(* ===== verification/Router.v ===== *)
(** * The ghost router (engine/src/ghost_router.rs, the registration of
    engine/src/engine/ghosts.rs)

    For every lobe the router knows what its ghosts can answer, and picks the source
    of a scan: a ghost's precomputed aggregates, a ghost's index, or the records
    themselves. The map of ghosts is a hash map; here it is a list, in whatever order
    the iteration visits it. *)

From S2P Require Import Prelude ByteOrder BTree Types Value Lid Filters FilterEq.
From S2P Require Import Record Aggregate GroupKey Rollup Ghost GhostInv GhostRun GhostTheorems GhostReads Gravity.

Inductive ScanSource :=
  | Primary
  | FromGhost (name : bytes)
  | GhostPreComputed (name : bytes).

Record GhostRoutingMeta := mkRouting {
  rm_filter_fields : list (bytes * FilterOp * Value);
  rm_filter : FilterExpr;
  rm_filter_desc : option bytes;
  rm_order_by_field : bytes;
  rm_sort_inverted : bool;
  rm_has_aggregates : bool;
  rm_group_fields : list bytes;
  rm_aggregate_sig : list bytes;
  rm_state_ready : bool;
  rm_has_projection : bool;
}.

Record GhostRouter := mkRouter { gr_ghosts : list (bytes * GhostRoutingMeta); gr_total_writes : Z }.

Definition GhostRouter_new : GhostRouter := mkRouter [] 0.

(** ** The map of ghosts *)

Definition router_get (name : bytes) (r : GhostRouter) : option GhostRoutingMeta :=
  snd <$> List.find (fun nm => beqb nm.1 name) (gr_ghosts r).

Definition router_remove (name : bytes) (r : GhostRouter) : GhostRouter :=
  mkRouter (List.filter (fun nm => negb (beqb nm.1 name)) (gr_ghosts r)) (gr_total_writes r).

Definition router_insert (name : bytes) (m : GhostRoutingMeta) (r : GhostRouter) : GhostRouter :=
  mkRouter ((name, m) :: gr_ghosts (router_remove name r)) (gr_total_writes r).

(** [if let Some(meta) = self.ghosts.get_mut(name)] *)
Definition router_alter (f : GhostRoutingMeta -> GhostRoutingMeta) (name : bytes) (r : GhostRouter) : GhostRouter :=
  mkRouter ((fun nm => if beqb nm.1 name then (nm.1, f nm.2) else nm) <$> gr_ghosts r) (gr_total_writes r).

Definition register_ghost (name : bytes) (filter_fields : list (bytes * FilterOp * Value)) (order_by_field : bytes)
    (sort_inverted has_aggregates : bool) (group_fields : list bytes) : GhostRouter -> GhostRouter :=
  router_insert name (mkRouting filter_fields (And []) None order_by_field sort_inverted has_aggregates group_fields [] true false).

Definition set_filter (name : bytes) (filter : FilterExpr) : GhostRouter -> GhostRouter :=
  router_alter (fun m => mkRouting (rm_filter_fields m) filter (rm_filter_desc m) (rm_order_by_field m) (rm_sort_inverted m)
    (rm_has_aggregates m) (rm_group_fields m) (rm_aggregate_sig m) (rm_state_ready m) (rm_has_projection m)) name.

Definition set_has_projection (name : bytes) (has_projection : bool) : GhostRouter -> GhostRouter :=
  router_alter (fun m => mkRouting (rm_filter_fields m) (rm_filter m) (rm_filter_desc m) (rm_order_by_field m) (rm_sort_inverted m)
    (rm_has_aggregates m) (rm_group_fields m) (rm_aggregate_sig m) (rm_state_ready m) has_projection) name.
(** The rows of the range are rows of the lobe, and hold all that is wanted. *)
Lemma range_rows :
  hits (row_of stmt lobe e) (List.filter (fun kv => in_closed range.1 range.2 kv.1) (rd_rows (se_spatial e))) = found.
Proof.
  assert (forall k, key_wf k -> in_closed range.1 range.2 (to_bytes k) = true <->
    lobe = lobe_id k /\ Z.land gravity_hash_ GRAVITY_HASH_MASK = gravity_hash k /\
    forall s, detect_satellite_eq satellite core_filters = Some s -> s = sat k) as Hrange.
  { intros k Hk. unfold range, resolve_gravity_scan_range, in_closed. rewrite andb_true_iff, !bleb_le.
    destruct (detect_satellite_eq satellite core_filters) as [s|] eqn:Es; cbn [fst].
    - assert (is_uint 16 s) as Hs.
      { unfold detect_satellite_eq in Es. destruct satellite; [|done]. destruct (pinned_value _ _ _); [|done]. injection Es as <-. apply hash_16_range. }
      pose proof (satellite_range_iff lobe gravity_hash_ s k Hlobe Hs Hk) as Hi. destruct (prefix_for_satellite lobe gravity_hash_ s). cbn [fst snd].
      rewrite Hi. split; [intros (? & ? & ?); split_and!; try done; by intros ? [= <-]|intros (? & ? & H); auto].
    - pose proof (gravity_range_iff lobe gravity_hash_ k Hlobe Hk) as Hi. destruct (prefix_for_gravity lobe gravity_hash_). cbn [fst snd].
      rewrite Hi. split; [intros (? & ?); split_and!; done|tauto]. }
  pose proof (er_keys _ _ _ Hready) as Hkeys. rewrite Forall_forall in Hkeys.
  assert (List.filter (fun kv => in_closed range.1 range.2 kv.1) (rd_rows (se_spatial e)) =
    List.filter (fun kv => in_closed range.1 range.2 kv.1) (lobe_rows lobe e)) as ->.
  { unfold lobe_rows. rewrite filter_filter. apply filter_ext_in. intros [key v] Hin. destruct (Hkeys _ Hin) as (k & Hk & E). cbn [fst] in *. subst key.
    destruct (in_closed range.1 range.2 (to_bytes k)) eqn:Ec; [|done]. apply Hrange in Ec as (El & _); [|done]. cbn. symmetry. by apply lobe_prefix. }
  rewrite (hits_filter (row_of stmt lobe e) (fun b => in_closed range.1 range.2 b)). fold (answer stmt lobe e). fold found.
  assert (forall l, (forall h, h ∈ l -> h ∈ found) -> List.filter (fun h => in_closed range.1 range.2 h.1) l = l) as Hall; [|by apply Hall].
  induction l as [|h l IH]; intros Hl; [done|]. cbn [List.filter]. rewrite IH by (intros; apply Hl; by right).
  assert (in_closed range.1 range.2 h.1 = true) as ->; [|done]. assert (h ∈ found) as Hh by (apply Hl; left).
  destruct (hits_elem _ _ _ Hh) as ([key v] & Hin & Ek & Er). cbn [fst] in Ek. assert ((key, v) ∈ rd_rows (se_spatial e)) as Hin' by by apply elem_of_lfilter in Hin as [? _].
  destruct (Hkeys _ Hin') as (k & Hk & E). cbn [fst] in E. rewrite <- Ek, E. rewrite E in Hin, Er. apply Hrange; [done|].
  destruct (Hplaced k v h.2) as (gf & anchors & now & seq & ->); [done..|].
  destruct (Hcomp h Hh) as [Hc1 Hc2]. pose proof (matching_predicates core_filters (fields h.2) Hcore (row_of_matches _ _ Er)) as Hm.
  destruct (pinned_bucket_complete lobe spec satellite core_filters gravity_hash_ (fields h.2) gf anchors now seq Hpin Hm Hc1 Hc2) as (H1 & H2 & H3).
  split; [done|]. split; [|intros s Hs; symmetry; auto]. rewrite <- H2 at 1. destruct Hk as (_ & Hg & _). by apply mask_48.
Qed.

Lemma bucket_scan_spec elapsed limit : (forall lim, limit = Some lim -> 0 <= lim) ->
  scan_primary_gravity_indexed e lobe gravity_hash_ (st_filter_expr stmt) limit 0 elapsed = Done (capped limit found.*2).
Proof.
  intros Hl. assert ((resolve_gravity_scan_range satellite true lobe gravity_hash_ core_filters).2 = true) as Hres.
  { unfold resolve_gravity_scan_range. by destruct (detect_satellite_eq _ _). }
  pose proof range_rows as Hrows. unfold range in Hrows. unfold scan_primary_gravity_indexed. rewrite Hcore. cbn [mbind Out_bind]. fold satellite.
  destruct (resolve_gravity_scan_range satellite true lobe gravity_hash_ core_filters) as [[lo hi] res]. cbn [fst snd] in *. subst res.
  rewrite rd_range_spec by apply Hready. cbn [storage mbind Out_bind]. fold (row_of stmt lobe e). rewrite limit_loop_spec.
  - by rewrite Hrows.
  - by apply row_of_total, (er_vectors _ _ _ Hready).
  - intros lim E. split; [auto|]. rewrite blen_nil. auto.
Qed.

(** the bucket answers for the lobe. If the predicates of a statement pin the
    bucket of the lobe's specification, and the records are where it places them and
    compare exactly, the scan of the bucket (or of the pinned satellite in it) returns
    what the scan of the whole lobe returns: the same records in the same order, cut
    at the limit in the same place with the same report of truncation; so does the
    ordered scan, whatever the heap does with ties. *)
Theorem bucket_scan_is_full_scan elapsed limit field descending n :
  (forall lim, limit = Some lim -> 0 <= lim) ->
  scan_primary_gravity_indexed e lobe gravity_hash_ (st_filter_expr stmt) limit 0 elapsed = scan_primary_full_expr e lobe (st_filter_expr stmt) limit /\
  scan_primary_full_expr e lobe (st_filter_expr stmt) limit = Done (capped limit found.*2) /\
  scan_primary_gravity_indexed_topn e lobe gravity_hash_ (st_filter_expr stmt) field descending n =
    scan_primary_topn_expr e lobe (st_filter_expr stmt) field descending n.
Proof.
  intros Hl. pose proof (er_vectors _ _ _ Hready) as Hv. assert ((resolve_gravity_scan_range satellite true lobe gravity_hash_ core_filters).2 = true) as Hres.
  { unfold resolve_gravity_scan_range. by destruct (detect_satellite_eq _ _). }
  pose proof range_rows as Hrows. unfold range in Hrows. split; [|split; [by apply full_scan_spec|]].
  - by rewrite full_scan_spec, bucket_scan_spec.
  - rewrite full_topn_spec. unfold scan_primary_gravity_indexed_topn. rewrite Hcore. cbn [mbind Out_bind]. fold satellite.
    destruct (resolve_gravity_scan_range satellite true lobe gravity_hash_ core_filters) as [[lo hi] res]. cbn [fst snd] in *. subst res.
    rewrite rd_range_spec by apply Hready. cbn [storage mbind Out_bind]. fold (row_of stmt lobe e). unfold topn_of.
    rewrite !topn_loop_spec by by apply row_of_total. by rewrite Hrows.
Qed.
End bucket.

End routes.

* * *

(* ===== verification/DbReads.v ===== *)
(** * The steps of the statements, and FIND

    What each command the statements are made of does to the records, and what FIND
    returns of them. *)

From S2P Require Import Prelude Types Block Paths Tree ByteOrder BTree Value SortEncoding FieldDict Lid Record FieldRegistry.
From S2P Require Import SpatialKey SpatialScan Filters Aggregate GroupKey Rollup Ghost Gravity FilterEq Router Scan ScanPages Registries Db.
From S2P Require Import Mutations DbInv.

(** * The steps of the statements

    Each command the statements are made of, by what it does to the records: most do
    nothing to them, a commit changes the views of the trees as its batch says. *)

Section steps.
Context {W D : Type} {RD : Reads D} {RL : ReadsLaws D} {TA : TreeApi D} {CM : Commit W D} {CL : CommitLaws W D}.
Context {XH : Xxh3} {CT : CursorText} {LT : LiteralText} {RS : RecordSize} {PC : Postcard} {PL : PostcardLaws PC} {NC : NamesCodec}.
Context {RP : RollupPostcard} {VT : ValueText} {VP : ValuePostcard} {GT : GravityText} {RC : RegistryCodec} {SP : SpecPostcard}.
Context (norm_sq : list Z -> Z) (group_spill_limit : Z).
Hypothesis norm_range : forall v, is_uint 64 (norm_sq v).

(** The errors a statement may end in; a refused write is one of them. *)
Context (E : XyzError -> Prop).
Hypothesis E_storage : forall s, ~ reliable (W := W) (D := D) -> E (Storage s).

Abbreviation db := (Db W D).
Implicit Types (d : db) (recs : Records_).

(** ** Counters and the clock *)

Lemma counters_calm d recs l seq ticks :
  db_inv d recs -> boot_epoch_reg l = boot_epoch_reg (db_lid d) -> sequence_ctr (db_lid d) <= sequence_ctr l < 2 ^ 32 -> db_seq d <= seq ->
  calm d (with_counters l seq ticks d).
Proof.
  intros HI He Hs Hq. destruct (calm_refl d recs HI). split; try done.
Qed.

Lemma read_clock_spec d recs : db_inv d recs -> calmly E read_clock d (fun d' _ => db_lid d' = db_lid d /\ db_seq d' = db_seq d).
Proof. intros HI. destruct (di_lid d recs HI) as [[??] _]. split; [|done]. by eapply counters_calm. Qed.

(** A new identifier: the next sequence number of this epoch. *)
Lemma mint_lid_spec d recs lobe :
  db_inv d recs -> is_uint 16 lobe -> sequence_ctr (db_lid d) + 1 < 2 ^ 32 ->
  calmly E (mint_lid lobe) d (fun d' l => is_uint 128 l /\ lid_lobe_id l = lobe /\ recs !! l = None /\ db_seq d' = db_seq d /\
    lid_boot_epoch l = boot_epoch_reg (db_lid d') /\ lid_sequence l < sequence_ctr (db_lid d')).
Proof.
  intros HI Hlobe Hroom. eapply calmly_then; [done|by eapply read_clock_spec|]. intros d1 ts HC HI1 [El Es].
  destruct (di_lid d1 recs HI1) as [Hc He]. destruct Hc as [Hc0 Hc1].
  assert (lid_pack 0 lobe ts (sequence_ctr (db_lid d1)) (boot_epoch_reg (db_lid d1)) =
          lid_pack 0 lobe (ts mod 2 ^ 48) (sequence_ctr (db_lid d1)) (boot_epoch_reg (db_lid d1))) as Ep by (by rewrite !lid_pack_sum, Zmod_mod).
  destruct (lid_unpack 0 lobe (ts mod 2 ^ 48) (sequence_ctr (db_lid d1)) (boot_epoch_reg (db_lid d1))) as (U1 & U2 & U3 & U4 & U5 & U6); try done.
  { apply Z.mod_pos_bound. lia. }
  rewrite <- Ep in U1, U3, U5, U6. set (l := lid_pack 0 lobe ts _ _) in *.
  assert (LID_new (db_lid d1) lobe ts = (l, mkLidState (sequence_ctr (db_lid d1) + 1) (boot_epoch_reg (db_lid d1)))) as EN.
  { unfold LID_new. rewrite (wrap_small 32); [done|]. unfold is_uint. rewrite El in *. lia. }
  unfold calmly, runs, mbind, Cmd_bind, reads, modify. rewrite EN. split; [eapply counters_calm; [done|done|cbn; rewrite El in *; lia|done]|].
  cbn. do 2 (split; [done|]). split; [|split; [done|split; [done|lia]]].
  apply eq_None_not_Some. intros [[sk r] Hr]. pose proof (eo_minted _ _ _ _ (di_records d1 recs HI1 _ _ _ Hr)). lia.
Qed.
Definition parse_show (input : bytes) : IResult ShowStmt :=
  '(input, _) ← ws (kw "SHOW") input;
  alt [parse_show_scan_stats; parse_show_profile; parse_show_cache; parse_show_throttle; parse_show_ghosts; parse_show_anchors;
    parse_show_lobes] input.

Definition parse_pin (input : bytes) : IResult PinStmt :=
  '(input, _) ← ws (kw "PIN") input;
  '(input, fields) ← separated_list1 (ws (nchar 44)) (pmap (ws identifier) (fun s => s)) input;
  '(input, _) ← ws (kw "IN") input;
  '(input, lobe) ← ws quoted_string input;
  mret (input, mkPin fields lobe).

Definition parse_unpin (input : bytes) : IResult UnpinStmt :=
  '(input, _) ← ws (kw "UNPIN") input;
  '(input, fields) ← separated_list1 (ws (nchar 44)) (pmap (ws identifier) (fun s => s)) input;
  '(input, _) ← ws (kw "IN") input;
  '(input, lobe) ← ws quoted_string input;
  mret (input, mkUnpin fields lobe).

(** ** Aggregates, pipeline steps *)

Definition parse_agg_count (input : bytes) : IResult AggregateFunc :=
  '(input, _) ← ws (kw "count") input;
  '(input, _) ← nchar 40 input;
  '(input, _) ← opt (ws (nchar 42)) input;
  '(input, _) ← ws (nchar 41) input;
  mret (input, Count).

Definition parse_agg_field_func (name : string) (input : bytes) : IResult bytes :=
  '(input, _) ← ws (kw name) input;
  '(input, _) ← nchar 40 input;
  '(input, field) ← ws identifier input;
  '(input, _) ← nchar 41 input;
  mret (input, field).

---

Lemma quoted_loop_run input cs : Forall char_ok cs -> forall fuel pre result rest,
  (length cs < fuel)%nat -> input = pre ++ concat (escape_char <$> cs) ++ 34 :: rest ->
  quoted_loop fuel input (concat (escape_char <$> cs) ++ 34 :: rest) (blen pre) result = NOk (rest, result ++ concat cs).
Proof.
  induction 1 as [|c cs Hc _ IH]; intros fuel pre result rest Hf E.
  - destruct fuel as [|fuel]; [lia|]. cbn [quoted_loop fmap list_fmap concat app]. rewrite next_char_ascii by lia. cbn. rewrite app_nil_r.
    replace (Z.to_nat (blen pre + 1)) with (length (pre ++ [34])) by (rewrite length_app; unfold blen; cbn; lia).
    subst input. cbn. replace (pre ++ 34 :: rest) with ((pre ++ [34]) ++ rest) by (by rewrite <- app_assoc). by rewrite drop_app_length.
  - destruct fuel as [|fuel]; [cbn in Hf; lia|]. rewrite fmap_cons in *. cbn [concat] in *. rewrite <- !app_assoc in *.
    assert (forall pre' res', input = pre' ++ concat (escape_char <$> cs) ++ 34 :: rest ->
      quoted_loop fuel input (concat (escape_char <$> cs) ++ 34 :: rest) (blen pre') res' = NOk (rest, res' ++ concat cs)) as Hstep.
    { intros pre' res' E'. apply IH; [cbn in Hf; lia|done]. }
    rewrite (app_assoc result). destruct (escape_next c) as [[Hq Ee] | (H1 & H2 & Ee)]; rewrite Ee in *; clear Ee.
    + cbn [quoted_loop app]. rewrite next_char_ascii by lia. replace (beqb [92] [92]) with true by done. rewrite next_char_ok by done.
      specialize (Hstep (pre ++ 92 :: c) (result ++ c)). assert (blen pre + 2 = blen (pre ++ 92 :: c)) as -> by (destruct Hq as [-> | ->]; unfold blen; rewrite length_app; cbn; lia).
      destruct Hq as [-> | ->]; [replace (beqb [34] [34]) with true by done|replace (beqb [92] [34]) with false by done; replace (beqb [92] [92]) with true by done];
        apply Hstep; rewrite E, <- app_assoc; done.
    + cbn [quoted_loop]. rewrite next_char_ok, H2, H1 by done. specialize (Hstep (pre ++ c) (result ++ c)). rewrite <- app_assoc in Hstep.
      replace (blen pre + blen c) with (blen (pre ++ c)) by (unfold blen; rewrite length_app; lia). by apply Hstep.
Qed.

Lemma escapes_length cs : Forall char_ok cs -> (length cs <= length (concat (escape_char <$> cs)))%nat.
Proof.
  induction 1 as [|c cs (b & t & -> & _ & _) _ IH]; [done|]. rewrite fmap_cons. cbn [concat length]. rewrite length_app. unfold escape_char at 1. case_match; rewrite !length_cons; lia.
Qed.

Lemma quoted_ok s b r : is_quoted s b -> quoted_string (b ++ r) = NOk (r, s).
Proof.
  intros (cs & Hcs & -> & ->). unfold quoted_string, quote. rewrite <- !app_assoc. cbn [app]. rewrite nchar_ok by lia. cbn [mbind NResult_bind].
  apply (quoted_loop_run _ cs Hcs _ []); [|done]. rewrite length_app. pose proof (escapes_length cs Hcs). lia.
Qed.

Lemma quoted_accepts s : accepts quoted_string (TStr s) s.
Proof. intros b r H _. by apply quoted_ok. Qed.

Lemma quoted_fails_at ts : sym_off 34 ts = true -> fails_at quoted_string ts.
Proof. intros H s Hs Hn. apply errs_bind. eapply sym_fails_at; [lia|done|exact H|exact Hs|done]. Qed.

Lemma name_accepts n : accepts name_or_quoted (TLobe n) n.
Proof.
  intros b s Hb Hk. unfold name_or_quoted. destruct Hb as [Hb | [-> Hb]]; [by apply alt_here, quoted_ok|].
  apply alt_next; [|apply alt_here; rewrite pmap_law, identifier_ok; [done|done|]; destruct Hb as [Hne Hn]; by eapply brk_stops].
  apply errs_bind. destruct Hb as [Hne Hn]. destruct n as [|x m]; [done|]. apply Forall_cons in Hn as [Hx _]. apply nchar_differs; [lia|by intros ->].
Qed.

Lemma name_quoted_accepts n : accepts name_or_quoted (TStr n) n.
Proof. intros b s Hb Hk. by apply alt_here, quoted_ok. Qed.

Problem statement:
Your answer should be a single number: the count of lines in the entries that contain "command".

Solution to this exercise:
2